3.                     Dans la décision attaquée (chiffre 6), l'autorité intimée a arrêté à 1'253'222 fr. 75 l'assiette du droit litigieux, bien que la recourante se soit fait adjuger à un prix de 710'200 francs au total quatre des six immeubles composant le domaine de B.________. Elle justifie ce montant par la reprise, par la recourante, des créances de la C.________ et de D.________ SA contre le failli, d'un montant de 725'735 fr. 60, respectivement 570'263 fr. 15, total dont il conviendrait de déduire, pour obtenir l'assiette du droit de mutation, l'adjudication de deux parcelles du domaine B.________ à F.________ au prix de 42'780 francs. L'autorité intimée voit dans ces reprises des prestations accessoires mises à charge de l'acquéreur, conformément à l'art. 6 al. 3 LMSD; elle se garde en revanche d'invoquer l'art. 6 al. 5 LMSD à l'appui de son raisonnement.

                        a) L'autorité intimée a cependant perdu de vue que le total des engagements de la recourante pour l'acquisition de ces quatre immeubles se limite à 710'200 francs; elle n'a en effet repris aucune des dettes contractées par B.________. S'agissant des créances de la C.________ et de D.________ SA, partiellement garanties par un gage inscrit au feuillet de chacun des immeubles du failli en premier rang, respectivement une hypothèque légale des artisans et entrepreneurs, on doit tout d'abord objecter au raisonnement de l'autorité intimée l'extinction des gages non couverts par le prix d'adjudication.

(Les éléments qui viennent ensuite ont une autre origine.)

(* ===== verification/ExecKeep.v ===== *)
(** * What [execve] leaves alone

    The number of pages in the machine, and an address space while pages outside
    it are freed. *)

From Stdlib Require Import ZArith Lia.
From stdpp Require Import base tactics numbers gmap list.
From S2P Require Import Prelude Mem PageTable Paging PagingProofs Fork ForkProofs UserMem BlockCache Inode Exec ExecProofs.

Local Open Scope Z_scope.

(** ** A part of the state that never changes *)

Definition steady {S A} (f : S -> Z) (m : M S A) : Prop := forall s a s', m s = Ret (a, s') -> f s' = f s.

Section steady.
Context {S : Type} (f : S -> Z).
Lemma steady_ret {A} (a : A) : steady f (mret a).
Proof. by intros s b s' [= _ <-]. Qed.
Lemma steady_bind {A B} (m : M S A) (g : A -> M S B) : steady f m -> (forall a, steady f (g a)) -> steady f (m ≫= g).
Proof.
  intros Hm Hg s b s'. unfold mbind, M_bind. destruct (m s) as [[a s1]| | |] eqn:E; try done. intros H. etrans; [by eapply Hg|by eapply Hm].
Qed.
Lemma steady_gets {A} (g : S -> A) : steady f (gets g).
Proof. by intros s b s' [= _ <-]. Qed.
Lemma steady_modify (g : S -> S) : (forall s, f (g s) = f s) -> steady f (modify g).
Proof. intros H s b s' [= _ <-]. apply H. Qed.
Lemma steady_stop {A} : steady f (panic (A := A)) /\ steady f (block (A := A)) /\ steady f (ub (A := A)).
Proof. done. Qed.
Lemma steady_assert b : steady f (ASSERT b).
Proof. destruct b; [apply steady_ret|done]. Qed.
Lemma steady_some {A} (o : option A) : steady f (some_or_ub o).
Proof. destruct o; [apply steady_ret|done]. Qed.
Lemma steady_zoom {T A} (h : T -> Z) (get : T -> S) (set : S -> T -> T) (m : M S A) : (forall t s, f s = f (get t) -> h (set s t) = h t) -> steady f m -> steady h (zoom get set m).
Proof. intros H Hm t a t'. unfold zoom. destruct (m (get t)) as [[b s]| | |] eqn:E; try done. intros [= <- <-]. apply H. by eapply Hm. Qed.
Lemma wp_steady {A} (m : M S A) (Q : A -> S -> Prop) s : steady f m -> wp m Q s -> wp m (fun a s' => Q a s' /\ f s' = f s) s.
Proof. intros Hm. unfold wp. destruct (m s) as [[a s']| | |] eqn:E; try done. intros HQ. split; [done|by eapply Hm]. Qed.
End steady.

Create HintDb steady.
#[export] Hint Resolve steady_ret steady_gets steady_assert steady_some : steady.

(** Straight-line code, and code proved before. *)
Ltac steady :=
  repeat first
    [ progress intros
    | lazymatch goal with |- steady _ (_ ≫= _) => apply steady_bind end
    | lazymatch goal with |- steady _ (modify _) => by apply steady_modify end
    | lazymatch goal with |- steady _ panic => done | |- steady _ block => done | |- steady _ ub => done end
    | solve [auto with steady]
    | match goal with |- steady _ (if ?b then _ else _) => destruct b end
    | match goal with |- steady _ (match ?o with _ => _ end) => destruct o end
    | match goal with |- steady _ (let _ := _ in _) => cbv zeta end ].

(** ** Memory *)

Abbreviation num := (steady km_pagenum).

Lemma num_load_page pa : num (load_page pa).
Proof. intros s a s'. unfold load_page. by destruct (km_page s !! pa); intros [= _ <-]. Qed.
#[export] Hint Resolve num_load_page : steady.
Lemma num_write ka bs : num (write_bytes ka bs).
Proof. unfold write_bytes. steady. Qed.
Lemma num_read ka n : num (read_bytes ka n).
Proof. unfold read_bytes. steady. Qed.
#[export] Hint Resolve num_write num_read : steady.
Lemma num_load64 ka : num (load64 ka).
Proof. unfold load64. steady. Qed.
Lemma num_store64 ka v : num (store64 ka v).
Proof. unfold store64. steady. Qed.
Lemma num_ref i : num (increment_ref i).
Proof. unfold increment_ref, put_ref, get_ref. steady. Qed.
#[export] Hint Resolve num_load64 num_store64 num_ref : steady.
Lemma num_kalloc : num kalloc_page.
Proof. unfold kalloc_page, fetch_page. steady. Qed.
#[export] Hint Resolve num_kalloc : steady.
Lemma num_alloc_table : num alloc_table.
Proof. unfold alloc_table, clear_page. steady. Qed.
#[export] Hint Resolve num_alloc_table : steady.
Lemma num_next_table t i alloc : num (next_table t i alloc).
Proof. unfold next_table. steady. Qed.
#[export] Hint Resolve num_next_table : steady.
Lemma num_get_pte pt va alloc : num (get_pte pt va alloc).
Proof. unfold get_pte. steady. Qed.
Lemma num_attach i pt : num (attach_pgdir i pt).
Proof. unfold attach_pgdir. steady. Qed.
#[export] Hint Resolve num_get_pte num_attach : steady.
Lemma num_copyout_page pte : num (copyout_page pte).
Proof. unfold copyout_page. steady. Qed.
#[export] Hint Resolve num_copyout_page : steady.
Lemma num_copyout_loop n : forall pt va p len, num (copyout_loop n pt va p len).
Proof. induction n as [|n IH]; intros; cbn [copyout_loop]; steady. Qed.
#[export] Hint Resolve num_copyout_loop : steady.
Lemma num_copyout pt va p len : num (copyout pt va p len).
Proof. unfold copyout. steady. Qed.
Lemma num_user_page va : num (user_page va).
Proof.
  intros s a s'. unfold user_page. cbv zeta.
  lazymatch goal with |- (if ?b then _ else Ret (?x, _)) = _ -> _ => generalize b x end.
  intros [] x H; [discriminate H|]. by injection H as _ <-.
Qed.
#[export] Hint Resolve num_copyout num_user_page : steady.
Lemma num_user_store bs : forall va, num (user_store va bs).
Proof. induction bs as [|b bs IH]; intros; cbn [user_store]; steady. Qed.
Lemma num_user_load va : num (user_load va).
Proof. unfold user_load. steady. Qed.
#[export] Hint Resolve num_user_store num_user_load : steady.

(** ** The parts of [execve] *)

Lemma num_allocuvm_loop n : forall pt a newsz, num (allocuvm_loop n pt a newsz).
Proof. induction n as [|n IH]; intros; cbn [allocuvm_loop]; steady. Qed.
#[export] Hint Resolve num_allocuvm_loop : steady.
Lemma num_allocuvm pt stksz oldsz newsz : num (allocuvm pt stksz oldsz newsz).
Proof. unfold allocuvm. steady. Qed.
Lemma num_push_strings n : forall pt sp l cnt, num (push_strings n pt sp l cnt).
Proof. induction n as [|n IH]; intros pt sp [|x l] cnt; cbn [push_strings]; steady. Qed.
#[export] Hint Resolve num_allocuvm num_push_strings : steady.
Lemma num_push_vector pt sp v : num (push_vector pt sp v).
Proof. unfold push_vector. steady. Qed.
Lemma num_skip_string n : forall sp, num (skip_string n sp).
Proof. induction n as [|n IH]; intros; cbn [skip_string]; steady. Qed.
#[export] Hint Resolve num_push_vector num_skip_string : steady.
Lemma num_fill_vector n : forall vec sp, num (fill_vector n vec sp).
Proof. induction n as [|n IH]; intros; cbn [fill_vector]; steady. Qed.
#[export] Hint Resolve num_fill_vector : steady.
Lemma num_exec_stack i pt argv envp : num (exec_stack i pt argv envp).
Proof. unfold exec_stack, fill_vectors. steady. Qed.

Section estate.
Context {S : Type} (bc : BlockCache S) (invalid_pt : Z).
Abbreviation enum := (steady (fun s : estate S => km_pagenum (ex_mem s))).

Lemma enum_mem {A} (c : KM A) : num c -> enum (mem c).
Proof. apply steady_zoom. by intros t s H. Qed.
Lemma enum_ino {A} (c : M (istate S) A) : enum (ino c).
Proof. intros s a s'. unfold ino, zoom. destruct (c (ex_ino s)) as [[b i]| | |]; try done. by intros [= _ <-]. Qed.
#[local] Hint Resolve enum_mem enum_ino : steady.

Lemma enum_new_dir : enum new_dir.
Proof.
  assert (steady (fun v => km_pagenum (vm_mem v)) init_pgdir) as H.
  { assert (forall A (c : KM A), num c -> steady (fun v => km_pagenum (vm_mem v)) (Paging.mem c)) as Hm by (intros A c; apply steady_zoom; by intros t s H).
    unfold init_pgdir, init_sections. repeat (apply steady_bind; [|intros]); try (by apply steady_modify); apply Hm; [apply num_kalloc|unfold clear_page; auto with steady]. }
  intros s a s'. unfold new_dir. destruct (init_pgdir _) as [[u v]| | |] eqn:E; try done. intros [= _ <-]. exact (H _ _ _ E).
Qed.
Lemma enum_load_segment ip pt sz ph : enum (load_segment bc invalid_pt ip pt sz ph).
Proof. unfold load_segment. steady. Qed.
#[local] Hint Resolve enum_load_segment : steady.
Lemma enum_load_segments n : forall ip pt off sz temp, enum (load_segments bc invalid_pt n ip pt off sz temp).
Proof. induction n as [|n IH]; intros; cbn [load_segments]; steady. Qed.
End estate.

(** ** An address space and the pages outside *)

Lemma space_frame own r F m U F' m' : space own r F m U -> page_inv F' m' ->
  (forall x, is_Some (own !! x) \/ (exists v, U !! v = Some x) -> (x ∉ F') /\ km_page m' !! (x * PAGE_SIZE) = km_page m !! (x * PAGE_SIZE)) ->
  space own r F' m' U /\ forall a bs, ublock m U a bs -> ublock m' U a bs.
Proof.
  intros HS HP Hx. pose proof HS as [I1 I2 I3 I4]. destruct (pt_frame own r F m F' m' I1 HP) as (J & _ & K); [intros n l pre Hn; apply Hx; left; by eexists|].
  assert (forall x, ubyte m' U x = ubyte m U x) as Hb.
  { intros x. unfold ubyte. destruct (U !! (x / PAGE_SIZE)) as [n|] eqn:E; [|done]. cbn. by rewrite (proj2 (Hx n (or_intror (ex_intro _ _ E)))). }
  split; [|intros a bs H i Hi; rewrite Hb; by apply H]. split; [done| | |done].
  - intros v Hv. rewrite (K (v * PAGE_SIZE)). by apply I2.
  - intros v n Hn. destruct (I3 v n Hn) as (H1 & H2 & _ & H3 & pg & H4). destruct (Hx n (or_intror (ex_intro _ _ Hn))) as [H5 H6].
    split_and!; try done; [lia..|]. exists pg. unfold page_at. by rewrite H6.
Qed.

Lemma layout_same m m' U newsp args envs : (forall a bs, ublock m U a bs -> ublock m' U a bs) -> stack_layout m U newsp args envs -> stack_layout m' U newsp args envs.
Proof.
  intros K [H1 (ap & ep & H2 & H3 & H4) H5]. assert (forall a s, points_to m U newsp a s -> points_to m' U newsp a s) as K' by (intros a s [Ha Hs]; split; [done|by apply K]).
  split; [done| |done]. exists ap, ep. split; [by apply K|]. split; (eapply Forall2_impl; [eassumption|exact K']).
Qed.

                        aa) S'agissant de la réalisation forcée d'un immeuble dans une saisie, on rappellera tout d'abord qu'il ressort de l'art. 135 al. 1, in fine, aLP, qui a trait à la réalisation des immeubles en cas de saisie, et 45 lit. a aORI, a contrario, (on se réfère ici aux textes en vigueur jusqu'au 31 décembre 1996, applicables in casu à la vente forcée du 12 octobre 1995) que les créances garanties par gage dont le capital et les intérêts sont exigibles - ce qui est toujours le cas de la créance ayant donné lieu à une poursuite pour réalisation de gage (v. Paul-Henri Steinauer, Droits réels III, 2ème édition, Berne 1996, n° 2824b) - ne sont pas déléguées à l'adjudicataire, mais payées par préférence sur le produit de la vente (cf. Pierre-Robert Gilliéron, Poursuite pour dettes, faillite et concordat, 2ème édition, Lausanne 1993, p. 234). Pour que l'enchérisseur puisse toutefois emporter la mise, son offre doit respecter les contraintes de l'art. 126 al. 1 aLP, à teneur duquel l'immeuble est adjugé à condition que l'offre soit supérieure à la somme des créances garanties par gage préférable à celle du poursuivant (principe de l'offre suffisante). Dans la situation où, d'une part, l'immeuble est adjugé à un créancier gagiste ou de rang privilégié, d'autre part, l'offre de celui-ci n'excède pas le montant garanti par son gage et celui garanti par des gages de rangs antérieurs, les gages de rang postérieurs, non couverts par le prix d'adjudication et non délégués à l'adjudicataire, seront purement et simplement "purgés" du registre foncier, un certificat d'insuffisance étant délivré au porteur (art. 158 aLP). La jurisprudence du Tribunal fédéral en la matière est constante (v. ATF 125 III 252, cons. 2a; 122 III 432, cons. 5; 121 III 432, cons. 2a; 106 II 183, cons. 2).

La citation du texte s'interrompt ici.